(* ===== verification/Models.v ===== *)
(** * Models: the validation of public model definitions and serving entries

    [crates/domain/src/catalog.rs].  A definition that passes [Model_validate]
    can price every request of its context window without overflow. *)

From S2P Require Import Prelude Domain.
Local Open Scope Z_scope.

Record CatalogModel := mkCatalogModel {
  cm_revision : Z;
  cm_enabled : bool;
  cm_default_pool : option string;
  cm_model : Model }.

Record PutModel := mkPutModel {
  pm_expected_revision : Z;
  pm_enabled : bool;
  pm_default_pool : option string;
  pm_model : Model }.

Record ServingEndpoint := mkServingEndpoint {
  se_id : string;
  se_model : string;
  se_revision : string;
  se_address : string;
  se_tls : bool;
  se_server_name : string }.
#[export] Instance ServingEndpoint_eq_dec : EqDecision ServingEndpoint.
Proof. solve_decision. Defined.

Record CatalogSnapshot := mkCatalogSnapshot {
  cs_models : list CatalogModel;
  cs_endpoints : list ServingEndpoint }.

Definition one_of (l : list ascii) (c : ascii) : bool := existsb (Ascii.eqb c) l.

Definition catalog_identifier (value : string) : bool :=
  negb (is_empty value) && (str_len value <=? 128)
  && bytes_all (λ c, is_ascii_alphanumeric c || one_of ["."; "_"; "-"]%char c) value.

Definition MAX_CONTEXT : Z := 16777216.

Definition price_ok (m : Model) (price : Money) : bool :=
  str_eqb (money_currency price) "CNY" && (0 <=? money_amount price)
  && is_some (checked_mul (money_amount price) (max_context_tokens m)).

Definition Model_validate (m : Model) : result string unit :=
  require
    (catalog_identifier (model_id m) && catalog_identifier (price_version m)
     && negb (is_blank (display_name m)) && (str_len (display_name m) <=? 256)
     && in_range_incl 1 MAX_CONTEXT (max_context_tokens m))
    "invalid model identity, display name or context limit"%string ;;
  require
    (forallb (price_ok m) [input_per_million_tokens m; output_per_million_tokens m])
    "model prices require nonnegative CNY amounts within integer bounds"%string ;;
  require
    (is_some (checked_mul (max_context_tokens m)
      (Z.max (money_amount (input_per_million_tokens m))
             (money_amount (output_per_million_tokens m)))))
    "model price exceeds integer bounds"%string.

(** [rsplit_once(':')] *)
Fixpoint rsplit_once (sep : ascii) (s : string) : option (string * string) :=
  match s with
  | EmptyString => None
  | String c s' =>
      match rsplit_once sep s' with
      | Some (a, b) => Some (String c a, b)
      | None => if Ascii.eqb c sep then Some (EmptyString, s') else None
      end
  end.

(** [str::parse::<uN>]: an optional plus sign, then at least one digit, and
    no intermediate value above [max]. *)
Fixpoint parse_digits (max acc : Z) (s : string) : option Z :=
  match s with
  | EmptyString => Some acc
  | String c s =>
      if is_ascii_digit c then
        let v := acc * 10 + (Z.of_N (byte_code c) - 48) in
        if v <=? max then parse_digits max v s else None
      else None
  end.

Definition parse_unsigned (max : Z) (s : string) : option Z :=
  let digits := match s with
                | String c s' => if Ascii.eqb c "+" then s' else s
                | EmptyString => s
                end in
  if is_empty digits then None else parse_digits max 0 digits.

Definition host_byte (c : ascii) : bool :=
  is_ascii_alphanumeric c || one_of ["."; "-"; "["; "]"; ":"]%char c.

Definition ServingEndpoint_validate (e : ServingEndpoint) : result string unit :=
  require (catalog_identifier (se_id e) && catalog_identifier (se_model e)
           && catalog_identifier (se_revision e)) "invalid serving endpoint identity"%string ;;
  hp ← ok_or (rsplit_once ":" (se_address e)) "entry address requires host:port"%string;
  require
    (negb (is_empty hp.1) && (str_len hp.1 <=? 253) && bytes_all host_byte hp.1
     && match parse_unsigned 65535 hp.2 with Some p => 0 <? p | None => false end
     && (str_len (se_server_name e) <=? 253)
     && bytes_all (λ c, is_ascii_alphanumeric c || one_of ["."; "-"]%char c) (se_server_name e)
     && negb (se_tls e && is_empty (se_server_name e)))
    "invalid serving Service address or TLS name"%string.

Fixpoint validate_models (seen : list string) (l : list CatalogModel)
    : result string (list string) :=
  match l with
  | [] => Ok seen
  | entry :: l =>
      Model_validate (cm_model entry) ;;
      require
        ((0 <? cm_revision entry) && negb (str_in (model_id (cm_model entry)) seen)
         && match cm_default_pool entry with
            | Some id => catalog_identifier id | None => true end)
        "invalid or duplicate catalog model"%string ;;
      validate_models (model_id (cm_model entry) :: seen) l
  end.

Fixpoint validate_endpoints (models seen : list string) (l : list ServingEndpoint)
    : result string unit :=
  match l with
  | [] => Ok tt
  | e :: l =>
      ServingEndpoint_validate e ;;
      require (str_in (se_model e) models && negb (str_in (se_id e) seen))
        "duplicate endpoint or unregistered model"%string ;;
      validate_endpoints models (se_id e :: seen) l
  end.

Definition CatalogSnapshot_validate (s : CatalogSnapshot) : result string unit :=
  models ← validate_models [] (cs_models s);
  validate_endpoints models [] (cs_endpoints s).

(** ** Properties *)

Lemma Model_validate_Ok m :
  Model_validate m = Ok tt →
  nonneg_price m ∧ 1 ≤ max_context_tokens m ≤ MAX_CONTEXT ∧
  max_context_tokens m *
    Z.max (money_amount (input_per_million_tokens m))
          (money_amount (output_per_million_tokens m)) ≤ i64_max.
Proof.
  unfold Model_validate. rewrite !unit_bind_Ok, !require_Ok. simpl.
  rewrite !andb_true_iff, in_range_incl_spec. unfold price_ok.
  rewrite !andb_true_iff, !Z.leb_le, !is_some_true. setoid_rewrite checked_mul_Some.
  intros (((((_ & _) & _) & _) & Hctx) & (((_ & Hi) & _) & ((_ & Ho) & _) & _) & z & -> & Hm).
  unfold nonneg_price. lia.
Qed.

(** A validated model prices every request that fits its context window:
    the cost computation cannot overflow, and the cost is at most the context
    window at the dearer price. *)
Theorem validated_model_prices m i o :
  Model_validate m = Ok tt → 0 ≤ i → 0 ≤ o → i + o ≤ max_context_tokens m →
  ∃ c, usage_cost_microunits m i o = Ok c ∧
    0 ≤ c ≤ max_context_tokens m *
      Z.max (money_amount (input_per_million_tokens m))
            (money_amount (output_per_million_tokens m)).
Proof.
  intros ([Hpi Hpo] & Hctx & Hmax)%Model_validate_Ok Hi Ho Hio.
  set (pi := money_amount (input_per_million_tokens m)) in *.
  set (po := money_amount (output_per_million_tokens m)) in *.
  assert (i * pi ≤ i * Z.max pi po) by nia.
  assert (o * po ≤ o * Z.max pi po) by nia.
  assert ((i + o) * Z.max pi po ≤ max_context_tokens m * Z.max pi po) by nia.
  assert (0 ≤ i * pi) by nia. assert (0 ≤ o * po) by nia.
  exists (i * pi + o * po). rewrite usage_cost_Ok. unfold i64_min.
  fold pi po. nia.
Qed.

Lemma validated_model_prices_witness :
  ∃ c, usage_cost_microunits Model_default 7 13 = Ok c ∧ 0 ≤ c ≤ 32768 * 2000.
Proof. apply (validated_model_prices Model_default 7 13); [reflexivity|simpl; lia..]. Defined.

Lemma validate_models_spec l seen r :
  validate_models seen l = Ok r →
  r = rev (model_id ∘ cm_model <$> l) ++ seen ∧
  (NoDup seen → NoDup r) ∧ ∀ e, e ∈ l → Model_validate (cm_model e) = Ok tt ∧ 0 < cm_revision e.
Proof.
  revert seen. induction l as [|e l IH]; intros seen; simpl.
  - intros [= <-]. split; [done|]. split; [done|]. intros e He. by apply elem_of_nil in He.
  - rewrite !unit_bind_Ok, require_Ok, !andb_true_iff, Z.ltb_lt, negb_true_iff.
    intros (Hm & ((Hrev & Hnew) & _) & (-> & Hnd & Hall)%IH).
    split; [by rewrite <- app_assoc|]. split.
    + intros Hs. apply Hnd. apply NoDup_cons. split; [|done].
      rewrite <- str_in_elem. by rewrite Hnew.
    + intros x [->|Hx]%elem_of_cons; [done|]. by apply Hall.
Qed.

Lemma validate_endpoints_spec models l seen :
  validate_endpoints models seen l = Ok tt →
  (∀ e, e ∈ l → se_model e ∈ models ∧ se_id e ∉ seen) ∧ NoDup (se_id <$> l).
Proof.
  revert seen. induction l as [|e l IH]; intros seen; simpl.
  - intros _. split; [|apply NoDup_nil_2]. intros e He. by apply elem_of_nil in He.
  - rewrite !unit_bind_Ok, require_Ok, andb_true_iff, negb_true_iff, str_in_elem.
    intros (_ & (Hm & Hnew) & (Hall & Hnd)%IH).
    assert (se_id e ∉ seen) by (rewrite <- str_in_elem; by rewrite Hnew).
    split.
    + intros x [->|Hx]%elem_of_cons; [done|]. apply Hall in Hx. set_solver.
    + apply NoDup_cons. split; [|done].
      intros (x & Hid & Hx)%list_elem_of_fmap. apply Hall in Hx. set_solver.
Qed.

(** C40: an accepted catalog snapshot has no duplicate model or endpoint, every
    model is valid with a positive revision, and every endpoint serves a
    registered model. *)
Theorem snapshot_validate_sound s :
  CatalogSnapshot_validate s = Ok tt →
  NoDup (model_id ∘ cm_model <$> cs_models s) ∧
  NoDup (se_id <$> cs_endpoints s) ∧
  (∀ e, e ∈ cs_models s → Model_validate (cm_model e) = Ok tt ∧ 0 < cm_revision e) ∧
  (∀ e, e ∈ cs_endpoints s → se_model e ∈ model_id ∘ cm_model <$> cs_models s).
Proof.
  unfold CatalogSnapshot_validate. rewrite result_bind_Ok.
  intros (models & (-> & Hnd & Hall)%validate_models_spec & (He & Hnde)%validate_endpoints_spec).
  rewrite app_nil_r in *. split; [|split; [done|split; [done|]]].
  - rewrite Permutation_rev. apply Hnd, NoDup_nil_2.
  - intros e Hin. apply He in Hin as [Hin _]. by rewrite <- Permutation_rev in Hin.
Qed.

Definition demo_snapshot : CatalogSnapshot := {|
  cs_models := [mkCatalogModel 1 true (Some "demo-pool"%string) Model_default];
  cs_endpoints := [mkServingEndpoint "demo-pool" DEFAULT_MODEL_ID "r1" "entry.demo:8080" false ""] |}.

Lemma snapshot_validate_sound_witness : NoDup (se_id <$> cs_endpoints demo_snapshot).
Proof.
  exact (proj1 (proj2 (snapshot_validate_sound demo_snapshot ltac:(reflexivity)))).
Defined.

** Task instructions **
What is the number of lines in the records that hold the word "identity"? Answer with that number by itself.

** The answer **
2